From: Alan Karp <alanhkarp@gmail.com<mailto:alanhkarp@gmail.com>>
Sent: Thursday, July 22, 2021 1:56 PM
To: Bob Wyman <bob@wyman.us<mailto:bob@wyman.us>>
Cc: Annette Greiner <amgreiner@lbl.gov<mailto:amgreiner@lbl.gov>>; public-credibility@w3.org<mailto:public-credibility@w3.org>; public-credentials@w3.org<mailto:public-credentials@w3.org>
Subject: Re: Digital Press Passes and Decentralized Public Key Infrastructures

Trust is contextual.  I trust my bank with my money but not my children.  I trust my sister with my children but not my money.

--------------
Alan Karp


On Thu, Jul 22, 2021 at 1:47 PM Bob Wyman <bob@wyman.us<mailto:bob@wyman.us>> wrote:
Annette,
You wrote: "A list of who’s trusted and who isn’t would need to include who is trusted _in_what_context_."
This reminded me of a recent discussion on StackExchange of "How is it possible that [insert known crackpot] has articles published in Peer-Reviewed Journals?<https://academia.stackexchange.com/questions/170795/how-is-it-possible-that-insert-known-crackpot-has-articles-published-in-peer-r>"
Of course, the response provided by many was that we shouldn't be surprised when someone is an expert in one context but a complete crackpot in others. (A classic example might be Hollywood actors who are often asked to expound on world affairs... Who imagines that that might be useful?)

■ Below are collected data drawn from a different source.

Lemma continues_objects d L f : sound d L ->
  (forall k body, f (objects d) !! k = Some body -> objects d !! k = Some body \/ damaged k body \/
     exists s, made d L s /\ k = ObjectKey s /\ body = Body s) ->
  continues d L (set_objects f d).
Proof. intros H Hf. apply continues_frame; cbn; [done|done|lia|]. by apply sound_objects_change. Qed.

Lemma continues_stored d L s : sound d L -> made d L s -> continues d L (stored s d).
Proof.
  intros H Hs. apply continues_objects; [done|]. intros k body.
  rewrite lookup_insert_Some. intros [[<- <-]|[_ Hl]]; [|by left]. right. right. by exists s.
Qed.

(** What an upload leaves: the tables unchanged, perhaps one more object. *)
Lemma export_run rows e w res w' : export_rows uuid_ok gzip bucketName rows e w = (res, w') ->
  db w' = db w \/ exists s, build_fitting uuid_ok gzip (S (length rows)) rows = Ok s /\ db w' = stored s (db w).
Proof.
  unfold export_rows, PutVerified. unfold mbind at 1, M_bind at 1, lift at 1.
  destruct (build_fitting _ _ _ _) as [s|x]; [|intros [= _ <-]; by left]. cbn.
  unfold mbind at 1, M_bind at 1, guard_ok at 1. destruct (_ && _); [|intros [= _ <-]; by left]. cbn.
  unfold mbind at 1, M_bind at 1, guard_ok at 1. destruct (String.eqb _ _); [|intros [= _ <-]; by left]. cbn.
  unfold mbind at 1, M_bind at 1. destruct (pool_exec _ e w) as [r1 w1] eqn:E1.
  apply pool_exec_after in E1 as [_ [[Ed [x ->]]|(u & d' & [= <- <-] & Ed & Hr1)]].
  { intros [= _ <-]. by left. }
  intros E. right. exists s. split; [done|]. unfold stored. rewrite <- Ed. revert E.
  destruct Hr1 as [->|[-> _]]; [|by intros [= _ <-]]. cbn.
  match goal with |- ?m e ?v = _ -> _ =>
    assert (quiet m) as Hq by (unfold GetVerified; frame_solve); intros E end.
  by rewrite (quiet_run _ _ _ _ _ Hq E).
Qed.

Lemma export_result rows e w v w' : export_rows uuid_ok gzip bucketName rows e w = (Ok v, w') ->
  exists s, build_fitting uuid_ok gzip (S (length rows)) rows = Ok s /\ v = MkVerified s bucketName.
Proof.
  intros E. unfold export_rows, PutVerified, GetVerified in E. inv_run E. eauto.
Qed.

Lemma export_continues rows session e w res w' L : sound (db w) L ->
  block (db w) L session (last_position 0 rows) rows ->
  export_rows uuid_ok gzip bucketName rows e w = (res, w') ->
  continues (db w) L (db w') /\ hot (db w) ⊆ hot (db w') /\
  forall v, res = Ok v -> vs_bucket v = bucketName /\ made (db w') (L ∪ hot (db w')) (vs_segment v).
Proof.
  intros H Hb E. assert (continues (db w) L (db w') /\ hot (db w') = hot (db w) /\ position_seq (db w') = position_seq (db w)) as (Hc & Hh & Hp).
  { destruct (export_run _ _ _ _ _ E) as [->|(s & HB & ->)]; [by split; [apply continues_same|]|].
    split; [|done]. apply continues_stored; [done|]. by eapply made_fitting. }
  split; [done|]. split; [by rewrite Hh|]. intros v ->.
  destruct (export_result _ _ _ _ _ E) as (s & HB & ->). split; [done|].
  rewrite Hh, (union_log _ _ H). eapply made_extends; [apply extends_same|by eapply made_fitting]. lia.
Qed.

(** The tables after a commit that adds [s] to the index. *)
Definition segment_row_of (s : Segment) : segment_row :=
  SegmentRow (sg_SessionID s) (FirstPosition s) (LastPosition s) (sg_Count s) bucketName
    (ObjectKey s) (SHA256 s) (lenZ (Body s)).
Definition committed (s : Segment) (d : archive) : archive :=
  set_hot (delete_where (in_segment s))
    (set_segments (insert (segment_seq d) (segment_row_of s)) (segment_seq d + 1) d).

Lemma overlaps_false s x : overlaps s x = false ->
  se_session x <> sg_SessionID s \/ se_last x < FirstPosition s \/ LastPosition s < se_first x.
Proof.
  unfold overlaps. rewrite andb_false_iff, negb_false_iff, orb_true_iff, !Z.ltb_lt, String.eqb_neq. tauto.
Qed.

Lemma in_segment_covers s p r : Position r = p -> in_segment s p r = covers (SessionID r) p (segment_row_of s).
Proof. intros <-. unfold in_segment, covers. cbn. by rewrite (String.eqb_sym (SessionID r)). Qed.

Lemma sound_committed d L s : sound d L -> made d L s ->
  (forall i x, segments d !! i = Some x -> overlaps s x = false) -> sound (committed s d) L.
Proof.
  intros H Hm Ho. pose proof H as []. 
  assert (forall i x, <[segment_seq d := segment_row_of s]> (segments d) !! i = Some x ->
    (i = segment_seq d /\ x = segment_row_of s) \/ segments d !! i = Some x) as Hs.
  { intros i x [[<- <-]|[_ ?]]%lookup_insert_Some; auto. }
  constructor; cbn; try done.
  - etrans; [|done]. apply map_subseteq_spec. intros p r [Hp _]%lookup_delete_where_Some. done.
  - intros p r Hl. destruct (sound_row0 _ _ Hl) as [Ep _].
    destruct (sound_place0 _ _ Hl) as [Hh|(i & x & Hx & Hc)].
    + rewrite lookup_delete_where, Hh. cbn. destruct (in_segment s p r) eqn:E; [|by left]. right.
      exists (segment_seq d), (segment_row_of s). rewrite lookup_insert_eq. split; [done|].
      by rewrite <- in_segment_covers.
    + right. exists i, x. split; [|done]. rewrite lookup_insert_ne; [done|]. intros <-.
      destruct (sound_segment0 _ _ Hx). lia.
  - intros p r i x [Hp Hi]%lookup_delete_where_Some [[-> ->]|Hx]%Hs; [|by eauto].
    rewrite <- in_segment_covers; [done|]. by destruct (hot_keyed _ _ _ _ H Hp).
  - intros i j x y [[-> ->]|Hx]%Hs [[-> ->]|Hy]%Hs Es; [by left| | |by eauto]; right; cbn in *.
    + destruct (overlaps_false _ _ (Ho _ _ Hy)) as [?|?]; [congruence|lia].
    + destruct (overlaps_false _ _ (Ho _ _ Hx)) as [?|?]; [congruence|lia].
  - intros i x [[-> ->]|Hx]%Hs.
    + split; [lia|]. exists s. split; [|done]. by eapply made_extends; [apply extends_same|].
    + destruct (sound_segment0 _ _ Hx). split; [lia|].
      by eapply indexed_extends; [apply extends_same|].
Qed.

(** A commit that succeeds finds the segment in the index or adds it. *)
Lemma commit_run_ok v e w w' : vs_bucket v = bucketName ->
  CommitSegment uuid_ok gunzip channel v e w = (Ok tt, w') ->
  db w' = db w \/ (db w' = committed (vs_segment v) (db w) /\
    forall i x, segments (db w) !! i = Some x -> overlaps (vs_segment v) x = false).
Proof.
  destruct w as [d wk0 k0]. intros Hb E. unfold CommitSegment, position_lock in E. inv_run E.
  match type of E with match ?l with _ => _ end _ _ = _ => destruct l as [x|] eqn:Ef end.
  - destruct (same_segment v x); inv_run E. by left.
  - inv_run E. right. split.
    + unfold insert_segment, delete_hot, committed, segment_row_of in *. rewrite Hb in *. by simplify_eq/=.
    + intros i y Hy. apply (find_none _ _ Ef). apply list_elem_of_In, list_elem_of_fmap.
      exists (i, y). split; [done|]. by apply elem_of_map_to_list.
Qed.

Lemma atomic_segment_commit v : atomic (CommitSegment uuid_ok gunzip channel v).
Proof. unfold CommitSegment, position_lock. frame_solve. Qed.

Lemma commit_continues v e w L : sound (db w) L -> vs_bucket v = bucketName ->
  made (db w) L (vs_segment v) ->
  continues (db w) L (db (CommitSegment uuid_ok gunzip channel v e w).2).
Proof.
  intros H Hb Hm. destruct (CommitSegment _ _ _ _ _ _) as [res w'] eqn:E; cbn.
  apply atomic_after in E as [->|(e' & [] & s1 & _ & _ & _ & E & -> & _)];
    [by apply continues_same| |apply atomic_segment_commit].
  destruct (commit_run_ok _ _ _ _ Hb E) as [->|[-> Ho]]; [by apply continues_same|].
  apply continues_frame; [done| |cbn; lia|by apply sound_committed].
  apply map_subseteq_spec. intros p r [Hp _]%lookup_delete_where_Some. done.
Qed.

Lemma NextBatch_quiet cutoff limit e w : db (NextBatch channel cutoff limit e w).2 = db w.
Proof.
  destruct (NextBatch channel cutoff limit e w) as [res w'] eqn:E; cbn.
  apply atomic_after in E as [->|(e' & rows & s1 & _ & _ & _ & E & -> & _)];
    [done| |unfold NextBatch, position_lock; frame_solve].
  unfold NextBatch, position_lock in E. destruct w as [d wk0 k0]. inv_run E.
  match type of E with match ?l with _ => _ end _ _ = _ => destruct l end; inv_run E; done.
Qed.

Lemma run_once_continues age e w L : sound (db w) L ->
  continues (db w) L (db (RunOnce uuid_ok gzip gunzip channel bucketName age e w).2).
Proof.
  intros H. unfold RunOnce. unfold mbind at 1, M_bind at 1, time_now at 1.
  cbn beta zeta. change (db w) with (db (bump w)) in H |- *.
  generalize dependent (bump w). generalize (wall e (tick w) - age). clear w. intros cutoff w1 H.
  unfold mbind at 1, M_bind at 1.
  pose proof (NextBatch_quiet cutoff MaxSegmentRows e w1) as Hq.
  destruct (NextBatch channel cutoff MaxSegmentRows e w1) as [[rows|x] w2] eqn:E; cbn [snd] in *;
    [|rewrite Hq; by apply continues_same].
  destruct (NextBatch_block _ _ _ _ _ _ _ H E) as [_ [->|[session Hb]]]; [cbn; rewrite Hq; by apply continues_same|].
  destruct rows as [|f rest] eqn:Er; [cbn; rewrite Hq; by apply continues_same|]. rewrite <- Er in *. clear Er f rest.
  rewrite <- Hq in H, Hb |- *. unfold mbind at 1, M_bind at 1.
  destruct (export_rows uuid_ok gzip bucketName rows e w2) as [[v|x] w3] eqn:Ee;
    destruct (export_continues _ _ _ _ _ _ _ H Hb Ee) as (Hc & Hh & Hv); [|done].
  destruct (Hv _ eq_refl) as [Hb' Hm]. destruct Hc as [Hs Hx].
  assert (L ∪ hot (db w3) = L) as EL.
  { apply union_below. destruct (export_run _ _ _ _ _ Ee) as [->|(s & _ & ->)]; exact (sound_hot _ _ H). }
  rewrite EL in Hs, Hx, Hm. pose proof (commit_continues v e w3 L Hs Hb' Hm) as Hcc.
  unfold mbind at 1, M_bind at 1. 
  assert (continues (db w2) L (db (CommitSegment uuid_ok gunzip channel v e w3).2)) as Hd.
  { destruct Hcc as [H1 H2]. split; [done|]. by eapply extends_trans. }
  by destruct (CommitSegment _ _ _ _ _ _) as [[?|?] w4].
Qed.
(** The boundary separates the segments read from the others. *)
Lemma spaced_boundary n q l : spaced q l ->
  let b := se_first <$> l !! n in
  (forall x, x ∈ take n l -> below b (se_last x) = true) /\
  (forall x, x ∈ l -> x ∈ take n l \/ exists y, b = Some y /\ y <= se_first x).
Proof.
  revert n q; induction l as [|z l IH]; intros n q H; cbn.
  { rewrite take_nil. split; [by intros ? ?%elem_of_nil|by intros ? ?%elem_of_nil]. }
  destruct H as (Hq & Hz & H). destruct n as [|n]; cbn.
  - split; [by intros ? ?%elem_of_nil|]. intros x [->|Hx]%elem_of_cons;
      (right; exists (se_first z); split; [done|]); [lia|]. pose proof (spaced_from _ _ _ H Hx). lia.
  - destruct (IH n _ H) as [H1 H2]. split.
    + intros x [->|Hx]%elem_of_cons; [|by apply H1]. apply below_true. intros b Eb.
      destruct (l !! n) as [y|] eqn:Ey; [|done]. injection Eb as <-.
      pose proof (spaced_from _ _ y H ltac:(by eapply list_elem_of_lookup_2)). lia.
    + intros x [->|Hx]%elem_of_cons; [left; set_solver|]. destruct (H2 _ Hx); [left; set_solver|by right].
Qed.

Definition end_of (d : archive) (boundary : option Z) : Z :=
  match boundary with Some b => b - 1 | None => position_seq d - 1 end.
Notation hot_after session after boundary := (fun r : ChatRow =>
  String.eqb (SessionID r) session && (after <? Position r) && below boundary (Position r)).

Lemma elem_items_1 (items : list (segment_row * list ChatRow)) x l : (x, l) ∈ items -> x ∈ items.*1.
Proof. intros H. apply list_elem_of_fmap. by exists (x, l). Qed.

The reality is that we can't ever say with confidence that "X is credible," rather, the best we could ever say is that "When X speaks about Y, X should probably be considered credible" and even then, we'd need to be careful to specify the time period during which we should ascribe credibility. As Buffy<https://academia.stackexchange.com/users/75368/buffy> commented on StackExchange: "someone who has done important work early on [in their career] can become a crank later in life." And, we should consider the "stopped clock" syndrome mentioned by Graham<https://academia.stackexchange.com/users/43789/graham>: Some statements may have been very credible at the moment that they were made even though later evidence or paradigm shifts made them less credible. (Should one be considered "credible" if what they said was once credible but now is no longer credible?)

bob wyman

On Thu, Jul 22, 2021 at 3:49 PM Annette Greiner <amgreiner@lbl.gov<mailto:amgreiner@lbl.gov>> wrote:
One important angle on this question is the context of a statement. A list of who’s trusted and who isn’t would need to include who is trusted _in_what_context_. For example, a physician who specializes in dermatology cannot prima facia be taken as an authority on heart transplants, nor vice versa. Part of the misinformation landscape we’ve seen of late is characterized by people getting credit for roles in which they have no expertise because they have credit in some other high-profile role. It would be a serious error on our part to develop a mechanism of people generating lists of those who they consider trustworthy without reference to context.
-Annette

On Jul 21, 2021, at 9:21 PM, Bob Wyman <bob@wyman.us<mailto:bob@wyman.us>> wrote:

The best answer to the question "Who decides who is in and who is out?" is probably "Who cares? Do whatever feels good." The important thing in building a curated list is to simply build it.